The big school board race is this week in Los Angeles, and we know that the billionaires have lined up behind their slate. We know that Eli Broad wants to own his hometown’s school board and Mayor Michael Bloomberg has tossed $1million into the race to help the same candidates that Eli wants.

What is less well known is that one of the biggest founders of school choice–AKA, privatization–is the Walton family of Arkansas. Sure, the natural connection between Arkansas and Los Angeles might escape you, as it does me. But consider this, from an article written on Huffington Post by Peter Dreier of Occidental College:

In 2006, one member of the family gave $250,000 to a statewide initiative for universal preschool education.

“In Los Angeles alone, the Walton Family Foundation has donated over $84.3 million to charter schools and organizations that support them, such as Green Dot Schools, ICEF schools, and the Los Angeles Parent Union, as well as $1 million to candidates or political action committees which support diverting tax dollars away from public schools. They believe in high-stakes testing, hate teachers unions, want to measure student and teacher success primarily by relying on one-size-fits-all standardized tests, but have an entirely different set of standards when it comes to judging charter schools.”

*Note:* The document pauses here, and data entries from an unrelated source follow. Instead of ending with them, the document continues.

(** C7. Through any history of publishes, unpublishes and restarts, with any failures and
    any interference on other targets, a sidecar volume's target never carries more
    than one mount, and that one is ours.  From every state so reached each further
    request is answered; a publish that answers success has left our mount there and
    the volume in the table of sidecar volumes; an unpublish that answers success has
    left the target bare and the volume forgotten, also when a restart made the
    driver forget it before. *)
Theorem sidecar_volume_cycle s s' w' :
  binds s !! target = None → rtc happens (s, []) (s', w') →
  at_most_one w' ∧
  (∀ h req, env_ok K h → publishes req →
     let o := run h (NodePublishVolume d req) s' w' in
     ∃ e, o_res o = Done e ∧ (e = None → one_mount (o_world o) ∧ tracked (o_mem o))) ∧
  (∀ h req, env_ok K h → unpublishes req →
     let o := run h (NodeUnpublishVolume d req) s' w' in
     ∃ e, o_res o = Done e ∧ (e = None → o_world o = [] ∧ ¬ tracked (o_mem o))).
Proof.
  intros Hb Hr.
  assert (Hok : volume_ok (s', w')).
  { apply (volume_ok_reachable _ _ Hr). by split; [|left]. }
  destruct Hok as [Hb' Hw']. simpl in Hb', Hw'. split_and!; [done| |].
  - intros h req Hh Hq o.
    destruct (run_wp _ _ _ _ _ _ Hh (publish_wp req s' w' Hq Hw')) as (e & He & _ & Hp).
    exists e. split; [done|]. by intros ->.
  - intros h req Hh Hq o.
    destruct (run_wp _ _ _ _ _ _ Hh (unpublish_wp req s' w' Hq Hb')) as (e & He & _ & _ & Hp).
    by exists e.
Qed.
End VolumeCycle.

(** ** A concrete volume *)

Section Demo.
#[local] Existing Instance z_quantities.
#[local] Instance no_corruption : MountLib := λ _, false.
#[local] Instance utc_only : TimeLib := λ _, None.

Definition demo_mounter : PMConfig :=
  {| namespace := "kube-system"; nodeID := "node-1"; image := "hf-mount:1"; imagePullPolicy := "";
     imagePullSecrets := []; serviceAccount := ""; cacheDir := "/cache"; hostNetwork := true;
     mountReadyTimeout := 0; pm_defaults := @Build_Defaults z_quantities 10 100 50 |}.
#[local] Instance pod_mounter : Mounter := PodMounter 1 demo_mounter.

Definition here_b (path : string) : bool := bool_decide (here sidecar_target path).
Definition our_entry : MountInfo :=
  {| MIMinor := 42; MIMountPoint := sidecar_target; MIFsType := "fuse"; MISource := "hf-mount" |}.
Definition tmpfs_entry : MountInfo :=
  {| MIMinor := 7; MIMountPoint := sidecarEmptyDirPath "1f2e"; MIFsType := "tmpfs"; MISource := "tmpfs" |}.

(** A kernel with the emptyDir of the pod mounted; files and sockets work. *)
Definition demo_kernel : env (list MountInfo) := λ c s w,
  match c return ans c * mem * list MountInfo with
  | Mount source_ path fstype_ _ _ _ =>
      (None, s, if here_b path
                then w ++ [{| MIMinor := 42; MIMountPoint := sidecar_target; MIFsType := fstype_;
                              MISource := source_ |}]
                else w)
  | Unmount path _ =>
      if here_b path then match w with [] => (Some (Errno EINVAL), s, w)
                                     | _ => (None, s, removelast w) end
      else (Some (Errno EINVAL), s, w)
  | ParseMountInfo _ =>
      (if decide (Forall (at_target sidecar_target) w) then Ok (tmpfs_entry :: w) else Err (Errno 5), s, w)
  | Remove path => (if here_b path && negb (Nat.eqb (length w) 0) then Some (Errno 16) else None, s, w)
  | IsMountPoint path => ((here_b path && negb (Nat.eqb (length w) 0), None), s, w)
  | OpenDevFuse => (Ok 5, s, w)
  | CreateTemp _ _ => (Ok "/cache/.token-1"%string, s, w)
  | OpenDir _ => (Ok 8, s, w)
  | Openat2 _ _ _ _ => (Ok 9, s, w)
  | ReadFile _ => (Ok "hf_secret"%string, s, w)
  | c => (idle c, s, w)
  end.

Furthermore, the Waltons generously support other organizations that promote privatization:

“The Waltons have long supported efforts to privatize education through the Walton Family Foundation as well as individual political donations to local candidates. Since 2005, the Waltons have given more than $1 billion to organizations and candidates who support privatization. They’ve channeled the funds to the pro-charter and pro-voucher Milton Friedman Foundation for Education Choice, Michelle Rhee’s pro-privatization and high-stakes testing organization Students First, and the pro-voucher Alliance for School Choice, where Walton family member Carrie Walton Penner sits on the board. In addition to funding these corporate-style education reform organizations, since 2000 the Waltons have also spent more than $24 million bankrolling politicians, political action committees, and ballot issues in California and elsewhere at the state and local level which undermine public education and literally shortchange students.”

You do understand what is going on, don’t you? It is the Walmart management style–deregulation, low-wage employees, cost-cutting over all–transported to education.